Let \(\nu(y)=(\nu_1(y),\ldots,\nu_n(y))\) denote the unit vector of the inward normal to \(S\) at the point \(y\), and decompose \(S\) into \(m+1\) parts \(S_0,S_1,\ldots,S_m\) according to the following rule: \(S_j\) consists of all those points \(y\in S\) at which, among the functions
\(\lambda_1(y,t,\nu(y)),\ldots,\lambda_m(y,t,\nu(y))\), exactly \(j\) are negative
\[ (0\le j\le m;\ 0\le t\le T). \]

Obviously, any of the sets \(S_0,\ldots,S_m\) may turn out to be empty; on the other hand, each of these sets need not be connected—it may even consist of several separate pieces. Let \(S_T^j=S_j\times\{0\leq t\leq T\}\). Then for equation (1) we impose the initial conditions

\[ \left.\partial^k u/\partial t^k\right|_{t=0}=g_k(x) \qquad (0\leq k\leq m-1,\ x\in \overline G) \tag{2} \]

and the boundary conditions

\[ \sum_{|k|\leq m-1} \left\{ b_{(k)}^{0,j}(y,t)\, \frac{\partial^{|k|}u(y,t)} {\partial t^{k_0}\partial y_1^{k_1}\cdots \partial y_n^{k_n}} + \int_0^t b_{(k)}^{1,j}(y,t,\tau)\, \frac{\partial^{|k|}u(y,\tau)} {\partial \tau^{k_0}\partial y_1^{k_1}\cdots \partial y_n^{k_n}} \,d\tau \right\} =h_j(y,t) \tag{3} \]

\[ \left((y,t)\in \bigcup_{k=j}^{m} S_T^k;\quad 1\leq j\leq m\right). \]

On \(S_T^0\) no boundary conditions are prescribed.

The initial functions (2), the coefficients, and the free terms of the boundary conditions (3) are assumed to be analytic in all their arguments. In addition, the compatibility conditions of the initial and boundary conditions on the surface \(S\) are assumed to be fulfilled:

\[ \sum_{|k|\leq m-1} b_{(k)}^{0,j}(y,0)\, \frac{\partial^{k_1+\cdots+k_n}g_{k_0}(y)} {\partial y_1^{k_1}\cdots \partial y_n^{k_n}} = h_j(y,0) \qquad \left(y\in \bigcup_{k=j}^{m} S_k;\ 1\leq j\leq m\right). \]
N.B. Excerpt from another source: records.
Lemma packed_lens_u64 (y0 : list Z) (ys : list (list Z)) :
  Z.of_nat (length y0 + total ys) < 2 ^ 32 ->
  Forall is_u64 (xor_diff 0 (prefix_lens y0 ys)) /\
  Forall is_u64 (xor_diff (Z.of_nat (length y0)) (item_lens ys)) .
Proof.
  intros. split; apply xor_diff_u64; (apply prefix_lens_u64 || apply item_lens_u64 || unfold is_u); lia.
Qed.

Lemma packed_lens_bytes (y0 : list Z) (ys : list (list Z)) : Z.of_nat (length y0 + total ys) < 2 ^ 32 -> bytes (packed_lens y0 ys).
Proof.
  intros Hb. destruct (packed_lens_u64 y0 ys Hb) as [Hp Hi]. unfold packed_lens.
  rewrite (marshal_var_uint64s_dst (marshal_var_uint64s _ _)) by done. apply bytes_app. by split; apply marshal_var_uint64s_bytes.
Qed.

Lemma total_map_app (cp : list Z) (ys : list (list Z)) : (total ys <= total (map (app cp) ys))%nat.
Proof. induction ys as [|y ys IH]; cbn; [lia|]. rewrite !length_app. lia. Qed.

(** The items of a block with the common prefix [cp]. *)
Abbreviation with_prefix cp y0 ys := (map (app cp) (y0 :: ys)).

Lemma pack_with_prefix cp y0 ys :
  pack cp (with_prefix cp y0 ys) =
  mkIB cp ((cp ++ y0) ++ concat (map (app cp) ys))
    (mkItem 0 (Z.of_nat (length (cp ++ y0))) :: layout (Z.of_nat (length (cp ++ y0))) (map (app cp) ys)).
Proof. done. Qed.

Lemma plain_decodes cp y0 ys :
  Z.of_nat (total (with_prefix cp y0 ys)) < 2 ^ 32 ->
  unmarshal_data_plain cp (plain_form ys) (cp ++ y0) (Z.of_nat (length (y0 :: ys))) = Ok (pack cp (with_prefix cp y0 ys)).
Proof.
  intros Hb. cbn [map concat] in Hb. rewrite length_app in Hb. pose proof (total_map_app cp ys). pose proof (sum_lens cp ys) as Hsum.
  unfold unmarshal_data_plain, plain_form. cbn [sb_lens_data sb_items_data].
  replace (Z.to_nat (Z.of_nat (length (y0 :: ys))) - 1)%nat with (length (item_lens ys)) by (rewrite length_map; cbn [length]; lia).
  rewrite <-(app_nil_r (concat (map (to_be_bytes 8) _))), read_lens_spec, bind_Ok by (apply item_lens_u64; lia).
  pass_guard done.
  assert (Hl : Z.of_nat (total ys) = foldr Z.add 0 (item_lens ys)) by (clear; induction ys; cbn; rewrite ?length_app; lia).
  rewrite wrap_u_id by (unfold is_u; cbn [length]; lia). unfold reserve. rewrite assert_true, bind_Ok by (apply Z.ltb_lt; cbn [length]; lia).
  rewrite <-(app_nil_r (concat ys)) at 1. rewrite plain_items_loop_spec, bind_Ok by lia.
  pass_guard done. rewrite guard_false, bind_Ok; [|apply negb_false_iff, Z.eqb_eq].
  - rewrite wrap_u_id by (unfold is_u; lia). done.
  - rewrite !length_app. cbn [length]. rewrite length_app in *. lia.
Qed.

Lemma zstd_decodes lvl cp y0 ys :
  Z.of_nat (total (with_prefix cp y0 ys)) < 2 ^ 32 -> Forall bytes (with_prefix cp y0 ys) ->
  sorted_items (with_prefix cp y0 ys) ->
  unmarshal_data_zstd (zstd_form lvl y0 ys) (cp ++ y0) cp (Z.of_nat (length (y0 :: ys))) = Ok (pack cp (with_prefix cp y0 ys)).
Proof.
  intros Hb Hby Hs. assert (Hb' := Hb). cbn [map concat] in Hb. rewrite length_app in Hb. pose proof (total_map_app cp ys).
  pose proof (sum_lens cp ys) as Hsum. apply bytes_map_app in Hby. inversion Hby as [|?? Hy0 Hys]; subst.
  assert (Hy : Z.of_nat (length y0 + total ys) < 2 ^ 32) by (rewrite length_app in Hb; lia).
  destruct (packed_lens_u64 y0 ys Hy) as [Hpl Hil].
  unfold unmarshal_data_zstd, zstd_form. cbn [sb_lens_data sb_items_data].
  pose proof (decompress_compress lvl (packed_lens y0 ys) (packed_lens_bytes y0 ys Hy)) as Hd1.
  pose proof (decompress_compress lvl (concat (fresh_bytes y0 ys)) (bytes_fresh y0 ys Hys)) as Hd2.
  unfold compress_zstd_level in Hd1, Hd2. cbn [app] in Hd1, Hd2. rewrite Hd1, map_err_Ok, bind_Ok. clear Hd1.
  unfold packed_lens. rewrite marshal_var_uint64s_dst by done.
  replace (Z.to_nat (Z.of_nat (length (y0 :: ys))) - 1)%nat with (length (xor_diff 0 (prefix_lens y0 ys)))
    by (rewrite xor_diff_length, length_prefix_lens; cbn [length]; lia).
  rewrite unmarshal_var_uint64s_app, map_err_Ok, bind_Ok by (done || by apply marshal_var_uint64s_bytes).
  replace (length (xor_diff 0 (prefix_lens y0 ys))) with (length (xor_diff (Z.of_nat (length y0)) (item_lens ys)))
    by (by rewrite !xor_diff_length, length_prefix_lens, length_map).
  rewrite <-(app_nil_r (marshal_var_uint64s [] (xor_diff (Z.of_nat (length y0)) _))).
  rewrite unmarshal_var_uint64s_app, map_err_Ok, bind_Ok by (done || constructor). pass_guard done.
  rewrite (wrap_u_id 64 (_ - _)) by (unfold is_u; rewrite length_app; lia).
  replace (Z.of_nat (length (cp ++ y0)) - Z.of_nat (length cp)) with (Z.of_nat (length y0)) by (rewrite length_app; lia).
  rewrite !xor_scan_diff. cbn [length].
  assert (Hf : foldr Z.add 0 (item_lens ys) = Z.of_nat (total ys)) by (clear; induction ys; cbn; rewrite ?length_app; lia).
  rewrite length_app in Hb. rewrite wrap_u_id by (unfold is_u; lia).
  rewrite foldl_lens by (try (apply item_lens_u64; lia); lia). rewrite Hd2, map_err_Ok, bind_Ok.
  unfold reserve. rewrite assert_true, bind_Ok by (apply Z.ltb_lt; lia).
  rewrite <-(app_nil_r (concat (fresh_bytes y0 ys))), zstd_items_loop_spec, bind_Ok by (rewrite length_app; lia).
  pass_guard done.
  rewrite guard_false, bind_Ok by (apply negb_false_iff, Z.eqb_eq; rewrite !length_app; lia).
  rewrite wrap_u_id by (unfold is_u; rewrite length_app; lia). cbn [app]. rewrite <-pack_with_prefix.
  apply check_sorted_ok; [by apply pack_wf|]. by rewrite pack_items.
Qed.

(** What [marshal_data] writes for a sorted block, [unmarshal_data] reads. *)
Lemma marshal_decodes {E} b y0 ys fd cd lvl :
  encodes b y0 ys -> sorted_items (block_items b) -> Forall bytes (block_items b) ->
  Z.of_nat (total (block_items b)) < 2 ^ 32 ->
  exists sb mt, ib_marshal_data (E := E) b fd cd lvl =
      Ok (sb, fd ++ ib_common_prefix b ++ y0, cd ++ ib_common_prefix b, Z.of_nat (length (y0 :: ys)), mt) /\
    match mt with
    | MarshalPlain => sb = plain_form ys
    | MarshalZstd => ys <> [] /\ sb = zstd_form lvl y0 ys
    end /\
    ib_unmarshal_data sb (ib_common_prefix b ++ y0) (ib_common_prefix b) (Z.of_nat (length (y0 :: ys))) mt =
      Ok (pack (ib_common_prefix b) (block_items b)).
Proof.
  intros He Hs Hby Hb. destruct (ib_marshal_spec (E := E) b y0 ys fd cd lvl He) as (sb & mt & Hm & Hform).
  exists sb, mt. split_and!; [done|done|]. unfold ib_unmarshal_data. pass_assert done.
  rewrite (en_items _ _ _ He) in *. destruct mt.
  - subst sb. rewrite plain_decodes, map_err_Ok, bind_Ok by done.
    apply check_sorted_ok; [by apply pack_wf|]. by rewrite pack_items.
  - destruct Hform as [_ ->]. by apply zstd_decodes.
Qed.
End Codec.

(** ** What any decoded block looks like *)

Lemma slice_to_inv {E A} (l l' : list A) n : slice_to (E := E) l n = Ok l' -> l' = take n l.
Proof. unfold slice_to. case_decide; [|done]. by intros [= <-]. Qed.

Lemma read_lens_length n b ls r : read_lens n b = Ok (ls, r) -> length ls = n.
Proof.
  revert b ls r. induction n as [|n IH]; intros b ls r; cbn [read_lens]; [by intros [= <- _]|].
  intros H. res_inv. destruct a2 as [ls' r']. injection H as <- <-. cbn. f_equal. by eapply IH.
Qed.

(** What a round of either loop appends: one item that starts with [cp]. *)
Lemma append_item cp ys' (y data data' : list Z) (items items' : list Item) lim :
  Z.of_nat (length data') < lim -> lim <= 2 ^ 32 ->
  data' = (data ++ cp ++ y) ++ concat (map (app cp) ys') ->
  items' = (items ++ [mkItem (as_u32 (Z.of_nat (length data))) (as_u32 (Z.of_nat (length (data ++ cp ++ y))))])
             ++ layout (Z.of_nat (length (data ++ cp ++ y))) (map (app cp) ys') ->
  data' = data ++ concat (map (app cp) (y :: ys')) /\
  items' = items ++ layout (Z.of_nat (length data)) (map (app cp) (y :: ys')).
Proof.
  intros Hb Hlim -> ->. rewrite !length_app in Hb. cbn [map concat layout]. split; [by rewrite <-!app_assoc|].
  rewrite <-app_assoc. cbn [app]. f_equal. rewrite !wrap_u_id by (unfold is_u; rewrite ?length_app; lia).
  rewrite !length_app, !Nat2Z.inj_add. done.
Qed.

Lemma plain_items_loop_inv cp lens data items b data' items' b' :
  plain_items_loop cp lens data items b = Ok (data', items', b') -> Z.of_nat (length data') < 2 ^ 32 ->
  exists ys, length ys = length lens /\ data' = data ++ concat (map (app cp) ys) /\
    items' = items ++ layout (Z.of_nat (length data)) (map (app cp) ys).
Proof.
  revert data items b. induction lens as [|l lens IH]; intros data items b; cbn [plain_items_loop].
  { intros [= <- <- <-] _. exists []. cbn. by rewrite !app_nil_r. }
  intros H Hb. res_inv. rewrite <-app_assoc in H. destruct (IH _ _ _ H Hb) as (ys & Hl & Hd & Hi).
  exists (a0 :: ys). split; [cbn; congruence|]. by apply (append_item cp ys a0 _ _ _ _ (2 ^ 32)).
Qed.

Lemma zstd_items_loop_inv cp pairs data items ps b data' items' b' :
  zstd_items_loop cp pairs data items ps b = Ok (data', items', b') -> Z.of_nat (length data') < 2 ^ 32 ->
  exists ys, length ys = length pairs /\ data' = data ++ concat (map (app cp) ys) /\
    items' = items ++ layout (Z.of_nat (length data)) (map (app cp) ys).
Proof.
  revert data items ps b. induction pairs as [|[p l] pairs IH]; intros data items ps b; cbn [zstd_items_loop].
  { intros [= <- <- <-] _. exists []. cbn. by rewrite !app_nil_r. }
  intros H Hb. res_inv. rewrite <-!app_assoc in H. destruct (IH _ _ _ _ H Hb) as (ys & Hl & Hd & Hi).
  exists ((a2 ++ a3) :: ys). split; [cbn; congruence|]. by apply (append_item cp ys (a2 ++ a3) _ _ _ _ (2 ^ 32)).
Qed.

Lemma xor_scan_length v xs : length (xor_scan v xs) = length xs.
Proof. revert v. induction xs; intros; cbn; auto. Qed.

Lemma check_sorted_inv b b' : wf_ib b -> check_sorted b = Ok b' -> b' = b /\ sorted_items (block_items b).
Proof.
  intros Hw. destruct (check_sorted_cases b Hw) as [[-> Hs]| ->]; [|done]. by intros [= <-].
Qed.

Lemma decoded_pack cp first ys n b :
  length ys = n -> Z.of_nat (total (first :: map (app cp) ys)) < 2 ^ 32 ->
  check_sorted (mkIB cp (first ++ concat (map (app cp) ys))
    ([mkItem 0 (as_u32 (Z.of_nat (length first)))] ++ layout (Z.of_nat (length first)) (map (app cp) ys))) = Ok b ->
  exists ys, length ys = n /\ b = pack cp (first :: map (app cp) ys) /\ sorted_items (first :: map (app cp) ys).
Proof.
  intros Hn Hb Hc. cbn [concat] in Hb. rewrite length_app in Hb. rewrite wrap_u_id in Hc by (unfold is_u; lia).
  apply (check_sorted_inv (pack cp (first :: map (app cp) ys))) in Hc as [-> Hs]; [|apply pack_wf; cbn; rewrite length_app; lia].
  rewrite pack_items in Hs. by exists ys.
Qed.

Lemma check_sorted_data b b' : check_sorted b = Ok b' -> b' = b.
Proof. unfold check_sorted. intros H. res_inv. destruct a; cbn in H; [by injection H|by res_inv]. Qed.

Lemma unmarshal_data_inv `{Zs : Zstd} sb first cp n mt b :
  ib_unmarshal_data sb first cp n mt = Ok b -> Z.of_nat (length (ib_data b)) < 2 ^ 32 ->
  exists ys, Z.of_nat (S (length ys)) = n /\ b = pack cp (first :: map (app cp) ys) /\
    sorted_items (first :: map (app cp) ys).
Proof.
  unfold ib_unmarshal_data. intros H Hb. res_inv. apply Z.gtb_lt in Hm.
  enough (exists ys, length ys = (Z.to_nat n - 1)%nat /\ b = pack cp (first :: map (app cp) ys) /\
    sorted_items (first :: map (app cp) ys)) as (ys & ? & ? & ?) by (exists ys; split_and!; [lia|done..]).
  destruct mt.
  - res_inv. assert (Hd := check_sorted_data _ _ H). subst b. unfold unmarshal_data_plain in Hm0. res_inv.
    destruct a1 as [lens r]. res_inv. destruct a3 as [[data items] r']. res_inv. subst a0. cbn [ib_data] in Hb.
    apply read_lens_length in Hm1. apply plain_items_loop_inv in Hm4 as (ys & Hl & -> & ->); [|done].
    apply (decoded_pack cp first ys); [congruence|exact Hb|done].
  - unfold unmarshal_data_zstd in H. res_inv. destruct a1 as [xs r]. res_inv. destruct a1 as [xs' r']. res_inv.
    destruct a4 as [[data items] r'']. res_inv. assert (Hd := check_sorted_data _ _ H). subst b. cbn [ib_data] in Hb.
    apply unmarshal_vars_length in Hm1, Hm2. apply zstd_items_loop_inv in Hm6 as (ys & Hl & -> & ->); [|done].
    apply (decoded_pack cp first ys); [|exact Hb|done]. rewrite Hl, length_zip, !xor_scan_length. lia.
Qed.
To these conditions one must add a number of analogous conditions ensuring the continuous differentiability of the solution up to some order \(r\) when passing across characteristics issuing from points of \(S\) and entering into \(G_T\). Taken together, we shall call these conditions the compatibility conditions of order \(r\).

Introduce the notation:

\[ \gamma_{qp}(y,t)= \sum_{s=0}^{m-1} \sum_{k_1+\cdots+k_n=s} b_{m-s-1,k_1,\ldots,k_n}^{0,q}(y,t)\, \nu_1^{k_1}(y)\cdots \nu_n^{k_n}(y)\, \lambda_p^{\,m-s-1}(y,t,\nu(y)) \]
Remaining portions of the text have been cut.